Clinical characteristics and survival data were obtained from the patients' medical records and institutional tumor records. Tumor histology, grade, and size were obtained from the surgical pathology report.

2. PET/CT

Patients were examined using dedicated PET/CT scanners. Each patient was asked to fast for at least 4 hours prior to undergoing PET/CT. Diuretics were not used for preparation. Fasting blood sugar level was checked by the glucose oxidoperoxidase method using a commercially provided portable glucometer (Accu-Chek®; Roche, Indianapolis, IN, USA). Approximately 0.14 mCi/kg body weight of FDG was administered intravenously 1 hour prior to imaging. After voiding, PET/CT images were acquired. CT was performed before PET; the resulting data were used to generate an attenuation correction map for PET, and the PET images were reconstructed. Each PET scan was acquired from skull base to proximal thigh in 3-dimensional row action maximum likelihood algorithm mode. A total of 7–9 bed positions were examined for PET acquisition, with 2.5 min/bed position.

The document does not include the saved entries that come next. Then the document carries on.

(** * iOS IPA Renamer: metadata extraction and rename planning

    A shallow embedding of [#iOSIPARenamer.js]: the manifest locator, the
    manifest decoder's format sniffing, the metadata extractor
    ([#extractInfoFromIPA]), the rename planner ([#getNewFilePath]), the
    loop over the files and the cleanup after it ([#renameFiles],
    [#cleanup]), with the properties the specification states about them.

    Strings.  A JavaScript string is modelled by the list of bytes of its
    UTF-8 encoding ([jsstring]).  Every character the program inspects
    (the reserved characters, [/], [.]) is ASCII, and an ASCII byte never
    occurs inside the encoding of another character, so replacing,
    splitting and comparing on bytes agrees with the same operation on
    UTF-16 code units for well-formed strings.

    Besides these, the walk over the directories ([#walkDir]), the lines
    of the log ([LoggerUtils], [#logSuccess], [#logWarning], [#logError]),
    the table of the texts ([L10n]) and the text of the time of a run
    ([PerformanceWrapper.#formatPerformance]) are embedded, with
    properties read off the code.

    Libraries.  The property-list parsers are outside the repository and
    are a parameter ([PlistParsers]).  The [path] module is modelled in its
    POSIX flavour.  An archive is the list of its entries, each with what
    reading it comes to, and may end in a record that yauzl rejects: an
    error that yauzl reports through an [error] event, of the archive or
    of a stream, has no listener in the program and ends the process.

    The file system.  The files are a map from paths to what is at them:
    there are no links, and a path is its own name.  What the operating
    system decides, whether a rename or a deletion fails, is a parameter
    ([Environment]), as is the directory of the script. *)

From Stdlib Require Import Ascii String ZArith DecimalString DecimalZ.
From stdpp Require Import base option list gmap strings.
(** ** The Orchestrator: [organize_files] *)

(** The run on what the host finds at the given path.  [None] is a run that
    ends with an exception nothing catches: line 41 is outside every [try],
    so an inspection that raises ends the run there, before anything is
    printed.  The existence checks of line 95 are taken to answer. *)
Definition organize_files (source : probe) : option result :=
  match source with
  | Inaccessible => None
  | Present (Dir es) =>
      let all_files := get_all_files [] (Dir es) in
      match all_files with
      | [] =>
          Some {| after := Some (Dir es); moved := 0; errors := 0;
                  removed := [];
                  output := [Scanning; NoFilesFound] |}
      | _ :: _ =>
          let files_by_type := group_files all_files in
          match
            for_each process_type files_by_type
              {| tree := Dir es; total_moved := 0; total_errors := 0;
                 printed := [Scanning] |}
          with
          | None => None
          | Some st =>
              let (t', removed_dirs) :=
                cleanup_empty_dirs (map fst files_by_type) (tree st) in
              let removed_count := List.length removed_dirs in
              Some {| after := Some t';
                      moved := total_moved st;
                      errors := total_errors st;
                      removed := removed_dirs;
                      output :=
                        printed st
                        ++ map RemovedDirectory removed_dirs
                        ++ (if (0 <? removed_count)%nat
                            then [RemovedTotal removed_count] else [])
                        ++ [Complete (total_moved st) (total_errors st)] |}
          end
      end
  | Present (File d) =>
      Some {| after := Some (File d); moved := 0; errors := 0; removed := [];
              output := [InvalidDirectory] |}
  | Absent =>
      Some {| after := None; moved := 0; errors := 0; removed := [];
              output := [InvalidDirectory] |}
  end.

End Organizer.

(** A host that refuses nothing. *)
Definition permissive : path -> bool := fun _ => false.

(** ** Notions used in the statements about a run *)

(** The moves a transcript records, in order: source and destination. *)
Fixpoint moves (out : list line) : list (path * path) :=
  match out with
  | [] => []
  | Moved file_path dest_file :: r => (file_path, dest_file) :: moves r
  | _ :: r => moves r
  end.

(** A file sits directly in the folder of its key. *)
Definition in_place (p : path) : Prop :=
  FS.parent p = [extension_key (FS.name p)].

(** [d] is a destination the Mover may give to the file [s]: in the folder
    of the key of [s], under the name of [s] or a numbered renaming of it. *)
Definition destination_of (s d : path) : Prop :=
  FS.parent d = [extension_key (FS.name s)]
  /\ (FS.name d = FS.name s
      \/ exists N,
           1 <= N
           /\ FS.name d
              = Name.renamed (Name.stem (FS.name s)) N
                  (Name.suffix (FS.name s))).

(** A path is taken, for a run that started from [t0] and whose moves and
    copies went to the paths [arrived], when something was at it in [t0] or
    a file of the run arrived at it. *)
Definition taken (t0 : node) (arrived : list path) (q : path) : Prop :=
  FS.lookup q t0 <> None \/ In q arrived.

(** The destination [d] of the file [s] has the name of [s]; or that name is
    taken in the folder of [d], and [d] has a numbered name, with every
    lower number taken as well. *)
Definition named (t0 : node) (arrived : list path) (s d : path) : Prop :=
  FS.name d = FS.name s
  \/ taken t0 arrived (FS.parent d ++ [FS.name s])
     /\ exists N,
          1 <= N
          /\ FS.name d
             = Name.renamed (Name.stem (FS.name s)) N
                 (Name.suffix (FS.name s))
          /\ forall k,
               1 <= k < N ->
               taken t0 arrived
                 (FS.parent d
                  ++ [Name.renamed (Name.stem (FS.name s)) k
                        (Name.suffix (FS.name s))]).

(** What holds between two turns of the Mover's loops, for the tree [t0]
    the run started from, the scanned files [all], the files [todo] still to
    be handled, and the copies [cs] that failed moves have left: a pair
    [(s, d)] for a file [s] that was copied to [d] and could not be unlinked. *)
Record mover_inv (t0 : node) (all : list path) (cs : list (path * path))
    (st : progress) (todo : list path) : Prop := {
  mi_wf : FS.wf (tree st) = true;
  mi_todo_nodup : NoDup todo;
  mi_todo_all : forall p, In p todo -> In p all;
  mi_todo_fresh :
    forall p, In p todo -> ~ In p (map fst (moves (printed st)));
  mi_files :
    forall q c,
      FS.stat q (tree st) = Some (Some c)
      <-> (FS.stat q t0 = Some (Some c)
           /\ ~ In q (map fst (moves (printed st))))
          \/ (exists s,
                In (s, q) (cs ++ moves (printed st))
                /\ FS.stat s t0 = Some (Some c));
  mi_srcs : forall s d, In (s, d) (cs ++ moves (printed st)) -> In s all;
  mi_dsts : NoDup (map snd (cs ++ moves (printed st)));
  mi_apart :
    forall s d q c,
      In (s, d) (cs ++ moves (printed st)) ->
      FS.stat q t0 = Some (Some c) ->
      ~ In q (map fst (moves (printed st))) -> d <> q;
  mi_dirs : forall q, FS.is_dir q t0 = true -> FS.is_dir q (tree st) = true;
  mi_contents :
    exists copied,
      Forall2 (fun sd c => FS.stat (fst sd) t0 = Some (Some c)) cs copied
      /\ Permutation (FS.contents (tree st)) (copied ++ FS.contents t0);
  mi_shape :
    forall s d, In (s, d) (cs ++ moves (printed st)) -> destination_of s d;
  mi_count : total_moved st = List.length (moves (printed st));
  mi_copies :
    forall s d, In (s, d) cs ->
                In (MoveError s) (printed st)
                /\ ~ In s (map fst (moves (printed st)))
                /\ ~ In s todo;
  mi_failed : List.length cs <= total_errors st;
  mi_done :
    total_errors st = 0 ->
    forall q, In q all -> ~ In q todo ->
              In q (map fst (moves (printed st))) \/ in_place q;
  mi_dirs_back :
    forall q, FS.is_dir q (tree st) = true ->
              FS.is_dir q t0 = true \/ List.length q = 1;
  mi_named :
    forall s d, In (s, d) (moves (printed st)) ->
                named t0 (map snd (cs ++ moves (printed st))) s d
}.
(** * AutoDNS domain health checker: a shallow embedding and its properties

    The embedding follows the JavaScript sources file by file:
    - [Js], [Validators]: the fragments of the JavaScript standard library
      and of utils/validators.js that the libraries rely on;
    - the effect monad [M]: the requests made to the outside world (DNS,
      HTTPS, the zone API), the store of mutable objects, exceptions;
    - lib/dns-operations.js, lib/spf.js, lib/autodns-client.js (the token
      bucket [Limiter], the retry loop and the three API calls),
      lib/dmarc.js, lib/dkim.js, lib/health-checks.js and
      lib/domain-processor.js.
    The vocabulary of the properties and the scenarios follow, then the
    properties themselves, C1 to C10.

    JavaScript strings are modelled as sequences of 8-bit code units (the
    Latin-1 range of UTF-16); DNS names, SPF terms and record values live in
    that range.  An [await] is a step of the single flow of control: every
    request is answered, by a value or by a rejection. *)

From Stdlib Require Import ZArith Ascii String List Lia Bool.
From stdpp Require Import gmap strings list fin_maps.

Local Open Scope Z_scope.
Set Warnings "-clear-no-such-hyp".

(* ===================================================================== *)
(** ** JavaScript strings and arrays *)
(* ===================================================================== *)

Module Js.

(** The double quote, used by the template strings of the report. *)
Definition dquote : string := String (ascii_of_nat 34) EmptyString.

(** [\s] of a JavaScript regular expression, restricted to 8-bit code
    units: TAB, LF, VT, FF, CR, SPACE and NBSP. *)
Definition is_ws (c : ascii) : bool :=
  let n := nat_of_ascii c in
  ((9 <=? n)%nat && (n <=? 13)%nat) || (n =? 32)%nat || (n =? 160)%nat.

(** [s.startsWith(p)] *)
Definition startsWith (p s : string) : bool := String.prefix p s.

(** [s.includes(sub)] *)
Fixpoint includes (sub s : string) : bool :=
  String.prefix sub s ||
  match s with
  | EmptyString => false
  | String _ t => includes sub t
  end.

(** [s.substring(n)] *)
Fixpoint substring_from (n : nat) (s : string) : string :=
  match n, s with
  | O, _ => s
  | S k, EmptyString => EmptyString
  | S k, String _ t => substring_from k t
  end.

(** [s.substring(0, n)] *)
Fixpoint substring_to (n : nat) (s : string) : string :=
  match n, s with
  | O, _ => EmptyString
  | S k, EmptyString => EmptyString
  | S k, String c t => String c (substring_to k t)
  end.
Definition Decline (offerIDs : slice OfferID) : Call :=
  {| call_Type := Some Call_DECLINE; call_FrameworkID := None;
     call_Subscribe := None; call_Accept := None;
     call_Decline :=
       Some {| decline_OfferIDs := offerIDs; decline_Filters := None |};
     call_Kill := None; call_Shutdown := None; call_Acknowledge := None;
     call_Reconcile := None; call_Message := None; call_Request := None |}.

Definition optionalAgentID (agentID : string) : option AgentID :=
  if decide (agentID = "") then None
  else Some {| AgentID_Value := agentID |}.

Definition Kill (taskID agentID : string) : Call :=
  {| call_Type := Some Call_KILL; call_FrameworkID := None;
     call_Subscribe := None; call_Accept := None; call_Decline := None;
     call_Kill :=
       Some {| kill_TaskID := {| TaskID_Value := taskID |};
               kill_AgentID := optionalAgentID agentID |};
     call_Shutdown := None; call_Acknowledge := None; call_Reconcile := None;
     call_Message := None; call_Request := None |}.

Definition Shutdown (executorID agentID : string) : Call :=
  {| call_Type := Some Call_SHUTDOWN; call_FrameworkID := None;
     call_Subscribe := None; call_Accept := None; call_Decline := None;
     call_Kill := None;
     call_Shutdown :=
       Some {| shutdown_ExecutorID := {| ExecutorID_Value := executorID |};
               shutdown_AgentID := {| AgentID_Value := agentID |} |};
     call_Acknowledge := None; call_Reconcile := None; call_Message := None;
     call_Request := None |}.

Definition Acknowledge (agentID taskID : string) (uuid : slice Byte.byte) : Call :=
  {| call_Type := Some Call_ACKNOWLEDGE; call_FrameworkID := None;
     call_Subscribe := None; call_Accept := None; call_Decline := None;
     call_Kill := None; call_Shutdown := None;
     call_Acknowledge :=
       Some {| acknowledge_AgentID := {| AgentID_Value := agentID |};
               acknowledge_TaskID := {| TaskID_Value := taskID |};
               acknowledge_UUID := uuid |};
     call_Reconcile := None; call_Message := None; call_Request := None |}.

(** ** Reconcile *)

Definition ReconcileOpt : Type := Call_Reconcile → Call_Reconcile.

(** One step of the loop of [ReconcileTasks]: the two assignments to
    [result[i]] and [i++].  Go panics on an index out of range, where
    [alter] leaves the list as it is; the loop never gets there, as
    [result] has one slot per entry of the map (lemma [fill_task_loop]). *)
Definition fill_task (st : list Call_Reconcile_Task * nat) (kv : string * string)
    : list Call_Reconcile_Task * nat :=
  let '(result, i) := st in
  let result := alter (set_task_TaskID {| TaskID_Value := kv.1 |}) i result in
  let result := alter (set_task_AgentID (optionalAgentID kv.2)) i result in
  (result, S i).

Definition ReconcileTasks (ro : RangeOrder (string * string))
    (tasks : gmap string string) : ReconcileOpt := λ cr,
  if decide (size tasks = 0) then set_reconcile_Tasks None cr
  else
    (* make([]Call_Reconcile_Task, len(tasks)) *)
    let result := replicate (size tasks) zero_Task in
    let '(result, _) := foldl fill_task (result, 0) (visit ro (map_to_list tasks)) in
    set_reconcile_Tasks (Some result) cr.

(** Modelled from the spec: the method [With] of [scheduler.Call_Reconcile],
    declared in package [scheduler]; it applies the modifiers to the
    receiver in the order supplied and returns it. *)
Definition Call_Reconcile_With (cr : Call_Reconcile) (opts : list ReconcileOpt)
    : Call_Reconcile :=
  foldl (λ cr opt, opt cr) cr opts.
(** The statement [upsertUser] builds between its [try] and the insert:
    the [values] to insert and the [updateSet] for a row that exists.
    [now1] and [now2] are the two readings of [new Date()]. *)
Definition upsert_statement (user : InsertUser.t) (now1 now2 : Date)
  : InsertUser.t * UserSet.t :=
  let acc0 :=
    (InsertUser.mk None (InsertUser.openId user) None None None None None None None,
     UserSet.empty) in
  (* textFields.forEach(assignNullable) *)
  let acc1 := assign_loginMethod user (assign_email user (assign_name user acc0)) in
  let acc2 :=
    match InsertUser.lastSignedIn user with
    | Some d => set_lastSignedIn d acc1
    | None => acc1
    end in
  let acc3 :=
    match InsertUser.role user with
    | Some r => set_role r acc2
    | None =>
        if String.eqb (InsertUser.openId user) ownerOpenId
        then set_role role_admin acc2
        else acc2
    end in
  let (values, updateSet) := acc3 in
  let values' :=
    match InsertUser.lastSignedIn values with
    | Some _ => values
    | None =>
        InsertUser.mk (InsertUser.id values) (InsertUser.openId values)
          (InsertUser.name values) (InsertUser.email values)
          (InsertUser.loginMethod values) (InsertUser.role values)
          (InsertUser.createdAt values) (InsertUser.updatedAt values) (Some now1)
    end in
  let updateSet' :=
    if UserSet.no_keys updateSet
    then UserSet.mk None None None (Some now2) None
    else updateSet in
  (values', updateSet').

Definition upsertUser (user : InsertUser.t) : Async unit :=
  if negb (truthy_string (InsertUser.openId user)) then
    throw (Error "User openId is required for upsert")
  else
    db <- getDb ;;
    match db with
    | None =>
        console_warn "[Database] Cannot upsert user: database not available" ;;;
        ret tt
    | Some _ =>
        try_catch
          (now1 <- new_Date ;;
           now2 <- new_Date ;;
           let (values, updateSet) := upsert_statement user now1 now2 in
           insert_users_onDuplicateKeyUpdate values updateSet)
          (fun error =>
             console_error "[Database] Failed to upsert user:" ;;;
             throw error)
    end.

End UpsertUser.

Definition getUserByOpenId (openId : string) : Async (option User.t) :=
  db <- getDb ;;
  match db with
  | None =>
      console_warn "[Database] Cannot get user: database not available" ;;;
      ret None
  | Some _ =>
      d <- read_store ;;
      let result := firstn 1 (filter (fun r => eq_text (User.openId r) openId) (users d)) in
      ret (first_or_null result)
  end.

(** What the driver reports for a statement that ran. *)
Record ResultSetHeader : Type := mkResult { insertId : Z }.

(** *** projects *)

Definition createProject (adminUserId : Z) (name : string)
    (description : option string) (schema : option JSON)
  : Async ResultSetHeader :=
  db <- getDb ;;
  match db with
  | None => throw (Error "Database not available")
  | Some _ =>
      d <- read_store ;;
      now <- new_Date ;;
      let row :=
        Project.mk (seq_projects d) adminUserId name description
          (match schema with Some JNull => None | other => other end)
          true now now in
      write_store (with_projects d (projects d ++ [row]) (seq_projects d + 1)) ;;;
      ret (mkResult (seq_projects d))
  end.

Definition getProjectsByAdminId (adminUserId : Z) : Async (list Project.t) :=
  db <- getDb ;;
  match db with
  | None => throw (Error "Database not available")
  | Some _ =>
      d <- read_store ;;
      ret (filter (fun r => eq_int (Project.adminUserId r) adminUserId) (projects d))
  end.

Definition getProjectById (projectId : Z) : Async (option Project.t) :=
  db <- getDb ;;
  match db with
  | None => throw (Error "Database not available")
  | Some _ =>
      d <- read_store ;;
      let result := firstn 1 (filter (fun r => eq_int (Project.id r) projectId) (projects d)) in
      ret (first_or_null result)
  end.

Module ProjectPatch.
(** [Partial<InsertProject>] *)
Record t : Type := mk {
  id : option Z;
  adminUserId : option Z;
  name : option string;
  description : option (option string);
  schema : option JSON;
  isActive : option bool;
  createdAt : option Date;
  updatedAt : option Date
}.

(** No key carries a value other than undefined. *)
Definition no_values (u : t) : bool :=
  match id u, adminUserId u, name u, description u,
        schema u, isActive u, createdAt u, updatedAt u with
  | None, None, None, None, None, None, None, None => true
  | _, _, _, _, _, _, _, _ => false
  end.
End ProjectPatch.

Definition project_assign (u : ProjectPatch.t) (r : Project.t) : Project.t :=
  Project.mk (or_else (ProjectPatch.id u) (Project.id r))
             (or_else (ProjectPatch.adminUserId u) (Project.adminUserId r))
             (or_else (ProjectPatch.name u) (Project.name r))
             (or_else (ProjectPatch.description u) (Project.description r))
             (match ProjectPatch.schema u with
              | None => Project.schema r
              | Some JNull => None
              | Some v => Some v
              end)
             (or_else (ProjectPatch.isActive u) (Project.isActive r))
             (or_else (ProjectPatch.createdAt u) (Project.createdAt r))
             (Project.updatedAt r).

Definition project_update (u : ProjectPatch.t) (now : Date) (r : Project.t) : Project.t :=
  let r' := project_assign u r in
  match ProjectPatch.updatedAt u with
  | Some d => Project.with_updatedAt d r'
  | None => if Project.eqb r r' then r else Project.with_updatedAt now r'
  end.

(** [db.update(projects).set(updates).where(eq(projects.id, projectId))].
    drizzle refuses a SET clause in which every value is undefined; the
    engine refuses to move a row onto a primary key another row holds. *)
Definition update_projects (updates : ProjectPatch.t) (projectId : Z)
  : Async ResultSetHeader :=
  if ProjectPatch.no_values updates then throw (Error "No values to set")
  else
    d <- read_store ;;
    now <- new_Date ;;
    let hits := existsb (fun r => eq_int (Project.id r) projectId) (projects d) in
    let taken :=
      match ProjectPatch.id updates with
      | Some i => negb (i =? projectId) && existsb (fun r => eq_int (Project.id r) i) (projects d)
      | None => false
      end in
    if hits && taken then throw (QueryError DuplicateEntry)
    else
      write_store
        (with_projects d
           (map (fun r => if eq_int (Project.id r) projectId
                          then project_update updates now r else r)
                (projects d))
           (seq_projects d)) ;;;
      ret (mkResult 0).

Definition updateProject (projectId : Z) (updates : ProjectPatch.t)
  : Async ResultSetHeader :=
  db <- getDb ;;
  match db with
  | None => throw (Error "Database not available")
  | Some _ => update_projects updates projectId
  end.

Definition deleteProject (projectId : Z) : Async ResultSetHeader :=
  db <- getDb ;;
  match db with
  | None => throw (Error "Database not available")
  | Some _ =>
      update_projects
        (ProjectPatch.mk None None None None None (Some false) None None)
        projectId
  end.

(** *** apiKeys *)

(** Decimal text of a number, as a template literal prints it. *)
Definition decimal (n : Z) : string :=
  DecimalString.NilZero.string_of_int (Z.to_int n).

Definition apiKey_set_isActive (b : bool) (now : Date) (r : ApiKey.t) : ApiKey.t :=
  let r' :=
    ApiKey.mk (ApiKey.id r) (ApiKey.projectId r) (ApiKey.key r) (ApiKey.name r)
              (ApiKey.permissions r) b (ApiKey.lastUsedAt r)
              (ApiKey.createdAt r) (ApiKey.updatedAt r) in
  if Bool.eqb (ApiKey.isActive r) b then r else ApiKey.with_updatedAt now r'.

Definition createApiKey (projectId : Z) (name : string)
    (permissions : option (list string))
  : Async ResultSetHeader :=
  db <- getDb ;;
  match db with
  | None => throw (Error "Database not available")
  | Some _ =>
      (* Generate unique API key: Date.now() and
         Math.random().toString(36).substring(2, 15) *)
      millis <- new_Date ;;
      random <- random_draw ;;
      let key := "sk_" ++ decimal millis ++ "_" ++ random in
      d <- read_store ;;
      now <- new_Date ;;
      if existsb (fun r => eq_text (ApiKey.key r) key) (apiKeys d) then
        throw (QueryError DuplicateEntry)
      else
        let row :=
          ApiKey.mk (seq_apiKeys d) projectId key name
            (Some (or_else permissions ["read"; "write"]))
            true None now now in
        write_store (with_apiKeys d (apiKeys d ++ [row]) (seq_apiKeys d + 1)) ;;;
        ret (mkResult (seq_apiKeys d))
  end.

Definition getApiKeysByProjectId (projectId : Z) : Async (list ApiKey.t) :=
  db <- getDb ;;
  match db with
  | None => throw (Error "Database not available")
  | Some _ =>
      d <- read_store ;;
      ret (filter (fun r => eq_int (ApiKey.projectId r) projectId) (apiKeys d))
  end.

Definition getApiKeyByKey (key : string) : Async (option ApiKey.t) :=
  db <- getDb ;;
  match db with
  | None => throw (Error "Database not available")
  | Some _ =>
      d <- read_store ;;
      let result := firstn 1 (filter (fun r => eq_text (ApiKey.key r) key) (apiKeys d)) in
      ret (first_or_null result)
  end.

Definition revokeApiKey (apiKeyId : Z) : Async ResultSetHeader :=
  db <- getDb ;;
  match db with
  | None => throw (Error "Database not available")
  | Some _ =>
      d <- read_store ;;
      now <- new_Date ;;
      write_store
        (with_apiKeys d
           (map (fun r => if eq_int (ApiKey.id r) apiKeyId
                          then apiKey_set_isActive false now r else r)
                (apiKeys d))
           (seq_apiKeys d)) ;;;
      ret (mkResult 0)
  end.
(** C6. The listing statement of an election never names the configured
    node or cluster: in every run of the daemon it excludes node -1 and
    asks for the cluster with the empty name, the values [myLocalId] and
    [myClusterName] are loaded with.  For node 2 of the cluster test, with
    the standbys 2 and 3 registered for test and a standby 4 registered
    under the empty name, the election contacts node 4 and never node 3,
    the one standby it was meant to ask. *)
Theorem election_lists_by_defaults :
  (forall (b : boot) (db : node_tables),
      Forall (listing_names (-1) EmptyString) (events (main b db)))
  /\ intended_peers sample_options registry_world = [mkNode 3 "test" "host=three"]
  /\ list_standbys registry_world (myLocalId sample_daemon) (myClusterName sample_daemon)
     = [mkNode 4 "" "host=four"]
  /\ In (EvConnect "host=four")
        (events (main (sample_boot [lost_primary_tick registry_world]) registry_tables))
  /\ ~ In (EvConnect "host=three")
         (events (main (sample_boot [lost_primary_tick registry_world]) registry_tables)).
Proof.
  split.
  { intros b db. eapply Forall_impl; [apply main_events |]. apply daemon_event_listing. }
  split; [reflexivity |]. split; [reflexivity |]. split.
  - find_event.
  - intros H. no_such_event H.
Qed.

(** ** The recorded lag *)

Lemma In_events_bind {A B} (e : event) (m : run A) (k : A -> run B) :
  In e (events (m ≫= k)) ->
  In e (events m) \/ exists a, outcome m = Ret a /\ In e (events (k a)).
Proof.
  rewrite events_bind. destruct (outcome m) as [a | |]; auto.
  intros H. apply in_app_or in H as [H | H]; eauto.
Qed.

Lemma In_events_emit {B} (e e' : event) (k : unit -> run B) :
  In e (events (emit e' ≫= k)) -> e = e' \/ In e (events (k tt)).
Proof. rewrite bind_emit. cbn [events]. intros [H | H]; auto. Qed.

Lemma Forall_In {A} (P : A -> Prop) (l : list A) (x : A) :
  Forall P l -> In x l -> P x.
Proof.
  induction 1 as [| y l Hy _ IH]; intros H; [destruct H |].
  destruct H as [<- | H]; [exact Hy | exact (IH H)].
Qed.

Lemma walLocationToBytes_no_send (s : string) (a : bool) (q : query) :
  ~ In (EvSend a q) (events (walLocationToBytes s)).
Proof.
  intros H. destruct (Forall_In _ _ _ (walLocationToBytes_events s) H) as [m E].
  discriminate E.
Qed.

Lemma CloseConnections_no_send (busy stops : bool) (d : daemon) (a : bool) (q : query) :
  ~ In (EvSend a q) (events (CloseConnections busy stops d)).
Proof.
  unfold CloseConnections, CancelQuery. intros H.
  destruct busy, stops, (myLocalMode d); cbn in H;
    repeat (destruct H as [H | H]; [discriminate H |]); exact H.
Qed.

Lemma sample_sends (t : tick) (d : daemon) (a : bool) (row : monitor_row) :
  In (EvSend a (q_insert_monitor row)) (events (sample t d)) ->
  exists ts received applied primary,
    local_positions t = Some (ts, received, applied)
    /\ primary_location t = Some primary
    /\ m_primary_location row = primary
    /\ m_standby_received row = received
    /\ m_behind_receive row = lag (bytes_of primary) (bytes_of received)
    /\ m_behind_apply row = lag (bytes_of received) (bytes_of applied).
Proof.
  unfold sample. intros H.
  apply In_events_bind in H as [H | (d1 & _ & H)].
  { exfalso. destruct (PQisBusy t d); [| destruct H].
    unfold CancelQuery in H. destruct (cancel_stops t); cbn in H;
      repeat (destruct H as [H | H]; [discriminate H |]); exact H. }
  apply In_events_emit in H as [H | H]; [discriminate H |].
  destruct (local_positions t) as [[[ts received] applied] |].
  2:{ exfalso. cbn in H. destruct H as [H | H]; [discriminate H | exact H]. }
  apply In_events_emit in H as [H | H]; [discriminate H |].
  destruct (primary_location t) as [primary |].
  2:{ exfalso. cbn in H. destruct H as [H | H]; [discriminate H | exact H]. }
  rewrite (bind_Ret _ _ _ (walLocationToBytes_returns primary)) in H.
  cbn [events] in H. apply in_app_or in H as [H | H].
  { exfalso. exact (walLocationToBytes_no_send _ _ _ H). }
  rewrite (bind_Ret _ _ _ (walLocationToBytes_returns received)) in H.
  cbn [events] in H. apply in_app_or in H as [H | H].
  { exfalso. exact (walLocationToBytes_no_send _ _ _ H). }
  rewrite (bind_Ret _ _ _ (walLocationToBytes_returns applied)) in H.
  cbn [events] in H. apply in_app_or in H as [H | H].
  { exfalso. exact (walLocationToBytes_no_send _ _ _ H). }
  apply In_events_emit in H as [H | H].
  - injection H as _ Hrow. subst row. cbn. exists ts, received, applied, primary.
    repeat split; reflexivity.
  - exfalso. destruct (send_accepted t); cbn in H; [exact H |].
    destruct H as [H | H]; [discriminate H | exact H].
Qed.

(** C4, as stated, fails where the difference does not fit a signed
    64-bit integer: with the primary at FFFFFFFF/0 and the standby at 0/0
    the row carries a negative lag although the primary is ahead. *)
Lemma lag_counterexample :
  exists row,
    In (EvSend true (q_insert_monitor row))
       (events (MonitorExecute (quiet_tick "FFFFFFFF/0" "0/0") sample_daemon))
    /\ m_behind_receive row = -72057598316118016
    /\ bytes_of "FFFFFFFF/0" - bytes_of "0/0" = 18374686475393433600.
Proof.
  eexists. split; [find_event |]. split; reflexivity.
Qed.

(** ** Registration *)

Lemma select_node_app (id : Z) (c : string) (l1 l2 : list node_row) :
  select_node id c (l1 ++ l2) = select_node id c l1 ++ select_node id c l2.
Proof. unfold select_node. apply List.filter_app. Qed.

Lemma select_node_own (o : t_configuration_options) :
  select_node (node o) (cluster_name o) [mkNode (node o) (cluster_name o) (conninfo o)]
  = [mkNode (node o) (cluster_name o) (conninfo o)].
Proof.
  unfold select_node. cbn [List.filter n_id n_cluster].
  rewrite Z.eqb_refl, String.eqb_refl. reflexivity.
Qed.

Lemma local_view_replay (d : daemon) (db : node_tables) :
  local_view d (replay db) = primary_copy db.
Proof. unfold local_view, replay. destruct (myLocalMode d); reflexivity. Qed.

(** A run of the check on a table in which the local view shows a row for
    the node: nothing is inserted, the tables stay as they are. *)
Lemma checkNodeConfiguration_present (e : registration) (d : daemon) (db : node_tables)
      (r : node_row) (rs : list node_row) :
  select_ok e = true ->
  select_node (node (local_options d)) (cluster_name (local_options d)) (local_view d db)
  = r :: rs ->
  checkNodeConfiguration e d db
  = mkRun (Ret db)
          [EvLog LOG_INFO (checking_node (node (local_options d))
                                         (cluster_name (local_options d)));
           EvExec LocalConn (q_select_node (node (local_options d))
                                           (cluster_name (local_options d)))].
Proof.
  intros Hs Hr. unfold checkNodeConfiguration. rewrite Hs, Hr. reflexivity.
Qed.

3. Assessment of 18F-FDG PET/CT imaging

18F-FDG PET/CT data were transferred into the workstation, and intensity values (radioactivity concentration) were converted to SUVs. The SUVmax was then quantitatively used to determine 18F-FDG avidity. SUV was defined as the concentration of 18F-FDG divided by the injected dose, corrected for the body weight of the patient and radioactive decay at scanning time (SUV=activity concentration/[injected dose/body weight]).

4. Statistical analysis

The most discriminating threshold value allowing differentiation of the 2 groups of patients was selected using receiver-operating characteristic (ROC) methodology [23]. The area under the curve (AUC) was calculated for each parameter using the nonparametric method representing the overall predictive or prognostic performance [24]. Kaplan-Meier estimates and the log-rank test were done to assess the equality of the survival functions across variables in the DFS and OS analysis. Both DFS and OS were analysed using time-to-event regression. OS was calculated from the date of operation to date of death. DFS was calculated from the date of operation to the date of documented recurrence. Recurrence of disease was defined as the development of tumor on physical examination and/or CT scan that was considered consistent with recurrent LMS. Abnormalities that were considered equivocal were further evaluated for confirmation that they represented recurrence: biopsy was recommended as ideal; however, additional or follow-up imaging was acceptable. If follow-up imaging confirmed that a suspicious finding was indeed a recurrence, then the date of recurrence was the date first documented.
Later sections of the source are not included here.